Future — Past and Present

I recently re-read Alfred Bester’s The Demolished Man, a sci-fi classic written in the 50s, winner of the first Hugo Award for outstanding science fiction. I hadn’t read it since I was in college (and I must say, I had only the vaguest flicker of recollection throughout). Reading it again now (thanks to a parting gift from a friend), two things struck me:

How uncynical it is. It reflects a time when people — or at least the author, but I suspect he represents his era — believed that the world of the future would be a better place. We trusted in “progress” back then, the embodiment of which were World’s Fairs on the one hand and the United Nations on the other. Technology would lead the way to a brighter future in which hunger and poverty would be eradicated, and international cooperation would replace war and strife with a new era of peace and justice. Reality check: On the human development front, sadly, “Past future” kicks “Present future”‘s sorry ass.

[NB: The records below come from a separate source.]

(** A decoder in the sense of RFC 4648. *)
Fixpoint b64_decode (s : list Z) : option (list Z) :=
  match s with
  | [] => Some []
  | c1 :: c2 :: c3 :: c4 :: rest =>
    v1 ← b64val c1; v2 ← b64val c2;
    let v1 := Z.of_nat v1 in let v2 := Z.of_nat v2 in
    if c3 =? 61 then
      if (c4 =? 61) && bool_decide (rest = []) then Some [v1 * 4 + v2 / 16] else None
    else
      v3 ← b64val c3;
      let v3 := Z.of_nat v3 in
      if c4 =? 61 then
        if bool_decide (rest = []) then Some [v1 * 4 + v2 / 16; (v2 mod 16) * 16 + v3 / 4] else None
      else
        v4 ← b64val c4;
        r ← b64_decode rest;
        Some ([v1 * 4 + v2 / 16; (v2 mod 16) * 16 + v3 / 4; (v3 mod 4) * 64 + Z.of_nat v4] ++ r)
  | _ => None
  end.

Lemma b64char_ok i : 0 <= i < 64 -> b64val (b64char i) = Some (Z.to_nat i) /\ (b64char i =? 61) = false.
Proof.
  intros Hi.
  pose (ok := fun i => match b64val (b64char i) with Some n => Z.of_nat n =? i | None => false end && negb (b64char i =? 61)).
  assert (ok i = true) as H by (apply (field_cases ok 64); [vm_compute; reflexivity|done]).
  apply andb_true_iff in H as [H1 H2%negb_true_iff]. destruct (b64val (b64char i)); [|done].
  apply Z.eqb_eq in H1. subst i. by rewrite Nat2Z.id.
Qed.

(** Packing bytes is arithmetic. *)
Lemma pack_byte p b : 0 <= p < 2 ^ 16 -> is_byte b -> u32 (Z.lor (u32 (Z.shiftl p 8)) b) = p * 256 + b.
Proof.
  unfold is_byte. intros Hp Hb. assert (Z.shiftl p 8 = p * 256) as E by (rewrite Z.shiftl_mul_pow2; lia).
  assert (Z.lor (Z.shiftl p 8) b = p * 256 + b) as E2.
  { rewrite Z.lor_comm, (lor_shiftl_add b p 8) by lia. lia. }
  rewrite (uwrap_id 32 (Z.shiftl p 8)), E2, uwrap_id by (unfold in_u; lia). done.
Qed.

Lemma shift_byte p : 0 <= p < 2 ^ 24 -> u32 (Z.shiftl p 8) = p * 256.
Proof. intros Hp. rewrite Z.shiftl_mul_pow2, uwrap_id by (unfold in_u; lia). lia. Qed.

(** The six-bit fields of 24 bits. *)
Lemma sextets p : 0 <= p < 2 ^ 24 ->
  Z.shiftr p 18 = p / 262144 /\ Z.land (Z.shiftr p 12) 63 = (p / 4096) mod 64 /\
  Z.land (Z.shiftr p 6) 63 = (p / 64) mod 64 /\ Z.land p 63 = p mod 64.
Proof.
  intros Hp. rewrite !Z.shiftr_div_pow2 by lia. change 63 with (Z.ones 6). rewrite !Z.land_ones by lia. done.
Qed.

Lemma b64_step i : 0 <= i < 64 -> b64val (b64char i) = Some (Z.to_nat i).
Proof. intros. by apply b64char_ok. Qed.

Lemma b64_nopad i : 0 <= i < 64 -> (b64char i =? 61) = false.
Proof. intros. by apply b64char_ok. Qed.

(** A group is the four sextets of its 24 bits. *)
Lemma group_sextets b0 b1 b2 : is_byte b0 -> is_byte b1 -> is_byte b2 ->
  let p := (b0 * 256 + b1) * 256 + b2 in
  base64_group [b0; b1; b2] =
    [b64char (p / 262144); b64char ((p / 4096) mod 64); b64char ((p / 64) mod 64); b64char (p mod 64)].
Proof.
  intros H0 H1 H2. cbn zeta. unfold base64_group. cbn [foldl length Nat.sub]. unfold Nat.iter. cbn [nat_rect].
  unfold is_byte in *. rewrite (pack_byte 0 b0), Z.mul_0_l, Z.add_0_l, (pack_byte b0 b1), (pack_byte _ b2) by (unfold is_byte; lia).
  destruct (sextets ((b0 * 256 + b1) * 256 + b2)) as (E1 & E2 & E3 & E4); [lia|].
  rewrite E1, E2, E3, E4. done.
Qed.

Lemma group_sextets2 b0 b1 : is_byte b0 -> is_byte b1 ->
  let p := (b0 * 256 + b1) * 256 in
  base64_group [b0; b1] = [b64char (p / 262144); b64char ((p / 4096) mod 64); b64char ((p / 64) mod 64); 61].
Proof.
  intros H0 H1. cbn zeta. unfold base64_group. cbn [foldl length Nat.sub]. unfold Nat.iter. cbn [nat_rect].
  unfold is_byte in *. rewrite (pack_byte 0 b0), Z.mul_0_l, Z.add_0_l, (pack_byte b0 b1), shift_byte by (unfold is_byte; lia).
  destruct (sextets ((b0 * 256 + b1) * 256)) as (E1 & E2 & E3 & E4); [lia|]. rewrite E1, E2, E3. done.
Qed.

Lemma group_sextets1 b0 : is_byte b0 ->
  let p := b0 * 256 * 256 in
  base64_group [b0] = [b64char (p / 262144); b64char ((p / 4096) mod 64); 61; 61].
Proof.
  intros H0. cbn zeta. unfold base64_group. cbn [foldl length Nat.sub]. unfold Nat.iter. cbn [nat_rect].
  unfold is_byte in *. rewrite (pack_byte 0 b0), Z.mul_0_l, Z.add_0_l, (shift_byte b0), (shift_byte (b0 * 256)) by (unfold is_byte; lia).
  destruct (sextets (b0 * 256 * 256)) as (E1 & E2 & E3 & E4); [lia|]. rewrite E1, E2. done.
Qed.

Ltac b64_bytes := unfold is_byte in *; Z.to_euclidean_division_equations; lia.

Lemma decode_group3 b0 b1 b2 rest : is_byte b0 -> is_byte b1 -> is_byte b2 ->
  b64_decode (base64_group [b0; b1; b2] ++ rest) = r ← b64_decode rest; Some ([b0; b1; b2] ++ r).
Proof.
  intros H0 H1 H2. rewrite group_sextets by done. cbn [app b64_decode].
  rewrite !b64_step, !b64_nopad by b64_bytes. cbn [mbind option_bind].
  destruct (b64_decode rest) as [r|]; [|done]. cbn [mbind option_bind]. rewrite !Z2Nat.id by b64_bytes.
  repeat f_equal; b64_bytes.
Qed.

Lemma decode_group2 b0 b1 : is_byte b0 -> is_byte b1 -> b64_decode (base64_group [b0; b1]) = Some [b0; b1].
Proof.
  intros H0 H1. rewrite group_sextets2 by done. cbn [b64_decode].
  rewrite !b64_step, !b64_nopad by b64_bytes. cbn. rewrite !Z2Nat.id by b64_bytes. repeat f_equal; b64_bytes.
Qed.

Lemma decode_group1 b0 : is_byte b0 -> b64_decode (base64_group [b0]) = Some [b0].
Proof.
  intros H0. rewrite group_sextets1 by done. cbn [b64_decode].
  rewrite !b64_step by b64_bytes. cbn. rewrite !Z2Nat.id by b64_bytes. repeat f_equal; b64_bytes.
Qed.

Lemma base64_group_length g : (0 < length g <= 3)%nat -> length (base64_group g) = 4%nat.
Proof. destruct g as [|? [|? [|? [|? ?]]]]; cbn [length]; try lia; done. Qed.

Lemma base64_loop_run fuel : forall data, (length data < fuel)%nat -> Forall is_byte data ->
  exists e, base64_loop fuel data = Some e /\ b64_decode e = Some data /\
            length e = (4 * ((length data + 2) / 3))%nat.
Proof.
  induction fuel as [|fuel IH]; intros data Hn Hb; [lia|]. cbn [base64_loop].
  destruct data as [|b0 [|b1 [|b2 data]]]; cbn [length] in Hn.
  - by exists [].
  - rewrite bool_decide_eq_false_2 by done. cbn [take drop].
    destruct fuel as [|fuel]; [cbn in Hn; lia|]. exists (base64_group [b0]).
    inversion_clear Hb. cbn [base64_loop bool_decide]. rewrite bool_decide_eq_true_2, app_nil_r by done.
    by rewrite decode_group1, base64_group_length by (done || cbn; lia).
  - rewrite bool_decide_eq_false_2 by done. cbn [take drop].
    destruct fuel as [|fuel]; [cbn in Hn; lia|]. exists (base64_group [b0; b1]).
    inversion_clear Hb as [|? ? H0 H1]. inversion_clear H1. cbn [base64_loop].
    rewrite bool_decide_eq_true_2, app_nil_r by done.
    by rewrite decode_group2, base64_group_length by (done || cbn; lia).
  - rewrite bool_decide_eq_false_2 by done. cbn [take drop]. rewrite take_0, drop_0.
    inversion_clear Hb as [|? ? H0 H1]. inversion_clear H1 as [|? ? H1' H2]. inversion_clear H2 as [|? ? H2' H3].
    destruct (IH data) as (e & -> & Hd & Hl); [lia|done|].
    exists (base64_group [b0; b1; b2] ++ e). split_and!; [done| |].
    + rewrite decode_group3, Hd by done. done.
    + rewrite length_app, base64_group_length, Hl by (cbn; lia).
      replace (length (b0 :: b1 :: b2 :: data) + 2)%nat with ((length data + 2) + 1 * 3)%nat by (cbn; lia).
      rewrite Nat.div_add by lia. lia.
Qed.

(** ** What searching finds *)
Lemma find_at_some {A} (P : list A -> bool) rest : forall i j, find_at P i rest = Some j ->
  exists a b, rest = a ++ b /\ j = (i + length a)%nat /\ P b = true /\
    (forall a1 a2, a = a1 ++ a2 -> a2 <> [] -> P (a2 ++ b) = false).
Proof.
  induction rest as [|c rest IH]; intros i j; cbn [find_at].
  - destruct (P []) eqn:E; [|done]. intros [= <-]. exists [], []. split_and!; [done|cbn; lia|done|].
    by intros [|] [|].
  - destruct (P (c :: rest)) eqn:E.
    + intros [= <-]. exists [], (c :: rest). split_and!; [done|cbn; lia|done|]. by intros [|] [|].
    + intros (a & b & -> & -> & HP & Hno)%IH. exists (c :: a), b. split_and!; [done|cbn; lia|done|].
      intros [|x a1] a2 Ha Ha2; [cbn in Ha; by subst a2|]. injection Ha as _ Ha. by apply (Hno a1).
Qed.
(* ===== verification/Fiber.v ===== *)
(** fiber.cpp: fibers, their status and the switches between them.

    A fiber is named by its address, a [std::function] by a number.  The
    objects and the two global counters are shared; every thread has its main
    fiber, its current fiber and, from scheduler.cpp, its scheduling fiber.
    The machine context itself (ucontext, fcontext or coctx) is which fiber's
    stack the thread executes. *)
From stdpp Require Import gmap.
From S2P Require Import Prelude.

Inductive Status := INIT | EXEC | HOLD | READY | TERM | EXCEPT.

#[export] Instance Status_eq_dec : EqDecision Status.
Proof. solve_decision. Defined.

Record Fiber := mkFiber {
  _fiber_id : Z; _status : Status; _stack_size : Z; _func : option nat; _user_caller : bool
}.

Definition set_status (s : Status) (f : Fiber) : Fiber :=
  mkFiber (_fiber_id f) s (_stack_size f) (_func f) (_user_caller f).
Definition set_func (g : option nat) (f : Fiber) : Fiber :=
  mkFiber (_fiber_id f) (_status f) (_stack_size f) g (_user_caller f).

Record Fibers := mkFibers { heap : gmap nat Fiber; s_total_num : Z; s_fiber_id : Z }.

(** [context]: the fiber whose stack is executed. *)
Record Thread := mkThread {
  t_main_fiber : option nat; t_cur_fiber : option nat; t_scheduler_fiber : option nat; context : option nat
}.

Section fiber.
(** [fiber.stack_size] *)
Context (g_fiber_stack_size : Z).
(** The idle fiber of a thread that runs it. *)
Lemma idle_running pl s t : placed pl s -> pc_of s t = Some InIdle ->
  exists w f sf g, workers s !! t = Some w /\ pc w = InIdle /\ t_cur_fiber (tls w) = Some (idle_fiber w) /\
    heap (fs s) !! idle_fiber w = Some f /\ _status f = EXEC /\ _user_caller f = false /\
    t_scheduler_fiber (tls w) = Some sf /\ heap (fs s) !! sf = Some g /\ sf <> idle_fiber w.
Proof.
  intros Hs Hpc. destruct (at_pc _ _ _ _ Hs Hpc) as (w & Hw & Hp & Hok). clear Hpc.
  destruct (sched_fiber _ _ _ _ Hs Hw) as (sf & g & Hsf & Hg & _ & Hn & Hrun).
  destruct Hok as [_ _ _ (f & Hf & Hid)]. unfold pc_ok, idle_ok in *. rewrite Hp in *. destruct Hrun as [Hc _].
  assert (pl (idle_fiber w) = At t Idler) as Hpl by (apply (placed_holds _ _ _ _ _ _ Hs Hw), holds_idle).
  pose proof (pl_status _ _ Hs _ _ Hf) as Hst. rewrite Hpl in Hst. by exists w, f, sf, g.
Qed.

Lemma idle_out_ok pl s t : placed pl s -> pc_of s t = Some InIdle ->
  exists s', idle_out t s = (Ok tt, s') /\ sinv s'.
Proof.
  intros Hs Hpc. apply (placed_pipe _ 0) in Hs. set (s1 := set_pipe 0 s) in *.
  destruct (idle_running _ s1 t Hs Hpc) as (w & f & sf & g & Hw & Hp & Hc & Hf & Hst & Huc & Hsf & Hg & Hn).
  exists (gave_back t w (fs s1) sf s1). unfold idle_out. split.
  - step (eq_refl : modify (set_pipe 0) s = (Ok tt, s1)). apply leave_run; [done|]. by apply (SwapOut_ok _ _ sf g).
  - eexists. rewrite <- (with_heap_same (fs s1) (idle_fiber w)) at 1. by apply (idle_left_ok pl s1 t w sf _ f).
Qed.

Lemma idle_end_ok pl s t : placed pl s -> pc_of s t = Some InIdle ->
  exists s', leave t (MainFunc_end 0 false) s = (Ok tt, s') /\ sinv s'.
Proof.
  intros Hs Hpc. destruct (idle_running _ s t Hs Hpc) as (w & f & sf & g & Hw & Hp & Hc & Hf & Hst & Huc & Hsf & Hg & Hn).
  eexists. split.
  - apply leave_run; [done|]. by apply (MainFunc_end_ok 0 false _ _ (idle_fiber w) f sf g).
  - eexists. by eapply (idle_left_ok pl s t w sf _ f).
Qed.

(** [status_to] on an object of the heap. *)
Lemma status_to_run s t w p v : workers s !! t = Some w ->
  on_fibers t (status_to v p) s = (Ok tt, set_fs (with_heap (fs s) (alter (set_status v) p (heap (fs s)))) s).
Proof.
  intros Hw. rewrite (on_fibers_run t w s (status_to v p) tt _ (tls w) Hw (on_heap_eq _ _ _)).
  rewrite set_tls_same, insert_id by done. by destruct s.
Qed.

Definition rested (p : nat) (f : Fiber) (s : Scheduler) : Scheduler :=
  if ended (_status f) then s else set_fs (with_heap (fs s) (alter (set_status HOLD) p (heap (fs s)))) s.

Lemma hold_run s t w p f : workers s !! t = Some w -> heap (fs s) !! p = Some f ->
  hold_unless_ended t p s = (Ok tt, rested p f s).
Proof.
  intros Hw Hf. unfold hold_unless_ended, rested. step (status_of_run p f s Hf).
  destruct (ended (_status f)); [done|]. by eapply status_to_run.
Qed.

Lemma rested_status p f s : heap (fs s) !! p = Some f -> exists f',
  heap (fs (rested p f s)) !! p = Some f' /\ _user_caller f' = _user_caller f /\
  (_status f' <> EXEC) /\ forall q, q <> p -> heap (fs (rested p f s)) !! q = heap (fs s) !! q.
Proof.
  intros Hf. unfold rested, ended. destruct (bool_decide (_status f = TERM) || bool_decide (_status f = EXCEPT)) eqn:E.
  - exists f. split_and!; try done. intros Hx. rewrite Hx in E. done.
  - exists (set_status HOLD f). cbn. rewrite lookup_alter_eq, Hf. split_and!; try done.
    intros q Hq. by rewrite lookup_alter_ne.
Qed.

(** Nobody runs the fiber any more: the thread forgets it. *)
Lemma out_idle_ok pl s t : placed pl s -> pc_of s t = Some OutIdle ->
  exists s', out_idle t s = (Ok tt, s') /\ sinv s'.
Proof.
  intros Hs Hpc. destruct (at_pc _ _ _ _ Hs Hpc) as (w & Hw & Hp & Hok). clear Hpc.
  destruct Hok as [(sf & Hsf & Hsi & Hrun & Hcs & Hhs) Hcb Hhd (f & Hf & Hid)].
  unfold hand, pc_ok, idle_ok in *. rewrite Hp in *.
  assert (pl (idle_fiber w) = At t Idler) as Hpl by (apply (placed_holds _ _ _ _ _ _ Hs Hw), holds_idle).
  pose proof (pl_status _ _ Hs _ _ Hf) as Hst. rewrite Hpl in Hst.
  set (s1 := add_idle (-1) s). set (s2 := rested (idle_fiber w) f s1).
  destruct (rested_status (idle_fiber w) f s1 Hf) as (f' & Hf' & Huc & Hne & Hoth). fold s2 in Hf', Hoth.
  assert (workers s2 = workers s) as Hw2 by (unfold s2, rested; by destruct (ended _)).
  exists (set_workers (<[t := set_pc Loop w]> (workers s2)) s2). unfold out_idle. split.
  - step (eq_refl : modify (add_idle (-1)) s = (Ok tt, s1)). rewrite (bind_ok _ _ _ _ _ (worker_run t w s1 Hw)).
    step (hold_run s1 t w (idle_fiber w) f Hw Hf). apply (goto_run t Loop w s2). by rewrite Hw2.
  - eexists. apply (placed_own pl s _ t w (set_pc Loop w) (idle_fiber w) Idler Idler f'); try done.
    + cbn. by rewrite Hw2.
    + unfold s2, rested. by destruct (ended _).
    + exact (holds_idle (set_pc Loop w)).
    + intros q Hq. same_holds Hp Hp.
    + cbn. congruence.
    + intros (e & He & Ee)%queued_elem. destruct (pl_entry _ _ Hs e He) as [_ Hqe].
      destruct (Hqe _ Ee) as (f0 & _ & [Hx|((t' & r & Hx & [-> | ->]) & _)]); congruence.
    + destruct Hrun. split; unfold hand, pc_ok, idle_ok; cbn; try done; [exists sf; by split_and!|by exists f'].
    + unfold s2, rested. destruct (ended _); bookkeeping Hp.
    + unfold s2, rested. destruct (ended _); bookkeeping Hp.
Qed.

Lemma left_not_queued pl s t p f : placed pl s -> pl p = At t Left -> heap (fs s) !! p = Some f -> _status f <> EXEC ->
  p ∉ queued s.
Proof.
  intros Hs Hpl Hf Hst (e & He & Ee)%queued_elem. destruct (pl_entry _ _ Hs e He) as [_ Hqe].
  destruct (Hqe _ Ee) as (f0 & Hf0 & [Hx|(_ & Hx)]); congruence.
Qed.

(** A thread that has come back from the fiber [p] of its task, or from
    cb_fiber, forgets the fiber. *)
Lemma forget_ok pl s s' t w w' p f tl :
  placed pl s -> workers s !! t = Some w -> workers s' = <[t := w']> (workers s) ->
  (pc w = OutTask /\ fiber (fcb w) = Some p /\ w' = set_fcb fcb_Reset (set_pc Loop w) \/
   (exists tid, pc w = OutCb tid) /\ cb_fiber w = Some p /\ w' = set_cb None (set_pc Loop w)) ->
  _fun_fibers s' = _fun_fibers s ++ tl ->
  (tl = [] \/ exists e, tl = [e] /\ entry_ok e /\ fiber e = Some p /\ p ∉ queued s) ->
  (forall q, q <> p -> heap (fs s') !! q = heap (fs s) !! q) ->
  heap (fs s') !! p = Some f -> _status f <> EXEC -> _user_caller f = false ->
  _active_threadNum s' = _active_threadNum s - 1 -> _idle_threadNum s' = _idle_threadNum s ->
  sinv s'.
Proof.
  intros Hs Hw Hw' Hcase Hq Htl Hheap Hf Hst Huc Ha Hi.
  pose proof (pl_worker _ _ Hs _ _ Hw) as Hok.
  assert (holds w p = Some Left) as Hl.
  { destruct Hcase as [(Hp & Ep & _)|([tid Hp] & Ep & _)].
    - rewrite (holds_in_hand _ _ _ p Hok), Hp; [done|]. unfold hand. by rewrite Hp.
    - by rewrite (holds_cb _ _ _ p Hok Ep), Hp. }
  assert (pl p = At t Left) as Hpl by (by apply (placed_holds _ _ _ _ _ _ Hs Hw)).
  assert (p <> idle_fiber w) as Hpi by (intros ->; by rewrite holds_idle in Hl).
  destruct Hok as [(sf & Hsf & Hsi & Hrun & Hcs & Hhs) Hcb Hhd (fi & Hfi & Hid)].
  unfold hand, pc_ok, idle_ok in *.
  eexists. apply (placed_drop pl s s' t w w' p Left f tl); try done.
  - unfold holds, hand in *. destruct Hcase as [(Hp & Ep & ->)|([tid Hp] & Ep & ->)]; rewrite Hp in *; cbn in *;
      destruct Hhd as [Hhd1 Hhd2]; repeat case_decide; try done; congruence.
  - intros q Hqp. destruct Hcase as [(Hp & Ep & ->)|([tid Hp] & Ep & ->)]; rewrite Hp in *;
      same_holds Hp Ep.
  - destruct Hcase as [(Hp & Ep & ->)|([tid Hp] & Ep & ->)]; rewrite Hp in *; destruct Hrun as [[Hr1 Hr2] Hrest];
      split; unfold hand, pc_ok, idle_ok; cbn; try done;
      try (exists fi; by rewrite Hheap); exists sf; by split_and!.
  - rewrite Ha. unfold is_busy. destruct Hcase as [(Hp & Ep & ->)|([tid Hp] & Ep & ->)]; cbn; rewrite Hp; cbn; lia.
  - rewrite Hi. unfold is_idle. destruct Hcase as [(Hp & Ep & ->)|([tid Hp] & Ep & ->)]; cbn; rewrite Hp; cbn; lia.
Qed.

Lemma rescheduled_run p tid s : exists n, Schedule (mkFcb None (Some p) tid) s =
  (Ok tt, set_pipe n (set_queue (_fun_fibers s ++ [mkFcb None (Some p) tid]) s)).
Proof. destruct (Schedule_run (mkFcb None (Some p) tid) s I) as (n & E & _). by exists n. Qed.

Lemma out_task_ok pl s t : placed pl s -> pc_of s t = Some OutTask ->
  exists s', out_task t s = (Ok tt, s') /\ sinv s'.
Proof.
  intros Hs Hpc. destruct (at_pc _ _ _ _ Hs Hpc) as (w & Hw & Hp & Hok). clear Hpc.
  assert (exists p, fiber (fcb w) = Some p) as [p Ep].
  { destruct Hok as [(sf & _ & _ & Hrun & _) _ _ _]. unfold pc_ok in Hrun. rewrite Hp in Hrun.
    destruct Hrun as (_ & Hn & _). destruct (fiber (fcb w)) as [p|]; [by exists p|done]. }
  assert (pl p = At t Left) as Hpl.
  { apply (placed_holds _ _ _ _ _ _ Hs Hw). rewrite (holds_in_hand _ _ _ p Hok), Hp; [done|]. unfold hand. by rewrite Hp. }
  destruct (pl_known _ _ Hs p) as [f Hf]; [congruence|].
  pose proof (pl_status _ _ Hs _ _ Hf) as Huc. rewrite Hpl in Huc. cbn in Huc.
  set (s1 := add_active (-1) s). unfold out_task. step (eq_refl : modify (add_active (-1)) s = (Ok tt, s1)).
  rewrite (bind_ok _ _ _ _ _ (worker_run t w s1 Hw)), Ep. step (status_of_run p f s1 Hf).
  set (w' := set_fcb fcb_Reset (set_pc Loop w)).
  destruct (decide (_status f = READY)) as [Hr|Hr].
  - rewrite bool_decide_eq_true_2 by done. destruct (rescheduled_run p (threadId (fcb w)) s1) as [n E]. step E.
    match goal with |- context [_ ?s2] => step (worker_run t w s2 Hw) end.
    eexists. split; [done|]. eapply (forget_ok pl s _ t w w' p f [mkFcb None (Some p) (threadId (fcb w))]); try done; auto.
    + right. eexists. split_and!; try done. apply (left_not_queued _ _ _ _ _ Hs Hpl Hf). congruence.
    + congruence.
  - rewrite bool_decide_eq_false_2 by done. step (hold_run s1 t w p f Hw Hf).
    destruct (rested_status p f s1 Hf) as (f' & Hf' & Huc' & Hne & Hoth).
    assert (workers (rested p f s1) = workers s) as Hw2 by (unfold rested; by destruct (ended _)).
    rewrite (bind_ok _ _ _ _ _ (worker_run t w (rested p f s1) ltac:(by rewrite Hw2))).
    eexists. split; [done|]. eapply (forget_ok pl s _ t w w' p f' []); try done; auto; cbn; rewrite ?Hw2, ?app_nil_r; try done.
    + unfold rested. by destruct (ended _).
    + congruence.
    + unfold rested. by destruct (ended _).
    + unfold rested. by destruct (ended _).
Qed.

Lemma out_cb_ok pl s t tid : placed pl s -> pc_of s t = Some (OutCb tid) ->
  exists s', out_cb t tid s = (Ok tt, s') /\ sinv s'.
Proof.
  intros Hs Hpc. destruct (at_pc _ _ _ _ Hs Hpc) as (w & Hw & Hp & Hok). clear Hpc.
  assert (exists c, cb_fiber w = Some c) as [c Ec].
  { destruct Hok as [(sf & _ & _ & Hrun & _) _ _ _]. unfold pc_ok in Hrun. rewrite Hp in Hrun.
    destruct Hrun as (_ & Hn & _). destruct (cb_fiber w) as [c|]; [by exists c|done]. }
  assert (pl c = At t Left) as Hpl.
  { apply (placed_holds _ _ _ _ _ _ Hs Hw). by rewrite (holds_cb _ _ _ c Hok Ec), Hp. }
  destruct (pl_known _ _ Hs c) as [f Hf]; [congruence|].
  pose proof (pl_status _ _ Hs _ _ Hf) as Huc. rewrite Hpl in Huc. cbn in Huc.
  set (s1 := add_active (-1) s). unfold out_cb. step (eq_refl : modify (add_active (-1)) s = (Ok tt, s1)).
  rewrite (bind_ok _ _ _ _ _ (worker_run t w s1 Hw)), Ec. step (status_of_run c f s1 Hf).
  destruct (decide (_status f = READY)) as [Hr|Hr]; [|destruct (ended (_status f)) eqn:Ee];
    rewrite ?(bool_decide_eq_true_2 (_status f = READY)), ?(bool_decide_eq_false_2 (_status f = READY)) by done.
  - destruct (rescheduled_run c tid s1) as [n E]. step E.
    match goal with |- context [_ ?s2] => step (worker_run t w s2 Hw) end.
    eexists. split; [done|]. eapply (forget_ok pl s _ t w (set_cb None (set_pc Loop w)) c f [mkFcb None (Some c) tid]); try done; auto.
    + right. split; [by exists tid|done].
    + right. eexists. split_and!; try done. apply (left_not_queued _ _ _ _ _ Hs Hpl Hf). congruence.
    + congruence.
  - assert (_status f = INIT \/ _status f = EXCEPT \/ _status f = TERM) as Hst.
    { unfold ended in Ee. apply orb_true_iff in Ee as [H|H]; apply bool_decide_eq_true in H; auto. }
    assert (_status f <> EXEC) as Hne by (destruct Hst as [-> |[-> | ->]]; done).
    step (on_fibers_run t w s1 (Reset c None) tt _ (tls w) Hw (Reset_ok c None _ _ f Hf Hst)).
    rewrite set_tls_same. eexists. split.
    { match goal with |- goto _ _ ?s2 = _ => exact (goto_run t Loop w s2 (lookup_insert_eq _ _ _)) end. }
    destruct Hok as [(sf & Hsf & Hsi & Hrun & Hcs & Hhs) Hcb Hhd (fi & Hfi & Hid)].
    unfold hand, pc_ok, idle_ok in *. rewrite Hp in *. destruct Hrun as [[Hr1 Hr2] Hrest].
    eexists. apply (placed_own pl s _ t w (set_pc Loop w) c Left Spare (set_status INIT (set_func None f))); try done.
    + cbn. by rewrite insert_insert_eq.
    + unfold holds. cbn. repeat case_decide; try done; congruence.
    + intros q Hq. apply holds_ext; cbn; unfold hand; cbn; rewrite ?Hp, ?Ec; try done; congruence.
    + intros q Hq. cbn. by rewrite lookup_alter_ne.
    + cbn. by rewrite lookup_alter_eq, Hf.
    + intros H. by destruct (left_not_queued _ _ _ _ _ Hs Hpl Hf Hne).
    + split; unfold hand, pc_ok, idle_ok; cbn; try done; [exists sf; by split_and!|].
      exists fi. rewrite lookup_alter_ne by congruence. done.
    + bookkeeping Hp.
    + bookkeeping Hp.
  - step (status_to_run s1 t w c HOLD Hw).
    match goal with |- context [_ ?s2] => step (worker_run t w s2 Hw) end.
    eexists. split; [done|].
    eapply (forget_ok pl s _ t w (set_cb None (set_pc Loop w)) c (set_status HOLD f) []); try done; auto.
    + right. split; [by exists tid|done].
    + cbn. by rewrite app_nil_r.
    + intros q Hq. cbn. by rewrite lookup_alter_ne.
    + cbn. by rewrite lookup_alter_eq, Hf.
Qed.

The degree to which technology has surpassed our wildest imaginings. At the time Bester wrote The Demolished Man (1951), the development of the microchip was still almost a decade in the future. Even a highly creative forward-thinker like Bester couldn’t conceive of portable computing or communication. (Yes, Dick Tracy had a two-way wrist radio in 1946, but he lived in a cartoon world, not the “real” world of the future.) There are video phones in The Demolished Man, but they are stationary. There are computers, but they occupy the entire wall of a room. (Reading the book in my 20s, I couldn’t imagine those things either; I took Programming in Basic in college in 1979, and I had to log in to a mainframe that still looked like the computer in Desk Set.) Reality check: In terms of technology, “Present future” wins hands-down, except for flying cars. It’s 2015 — where is my flying car, already?!

Thinking about past vs. future technology got me going on one of my favorite time-wasters: thinking of “modern” songs that reference outdated technology. For your listening pleasure, here are a few of them:

Steely Dan, Everyone’s Gone to the Movies. (“I know you’re used to 16 or more; sorry, we’ve only got eight” is probably completely incomprehensible to anyone under age 50 or so.)

BowWowWow, C30,C60, C90, Go!

Steely Dan, Bad Sneakers.

Blondie, Hanging on the Telephone.

Smiths, Big Mouth Strikes Again. (Remember how revolutionary and liberating the Walkman was? Your music, anywhere, anytime. A life-changer!)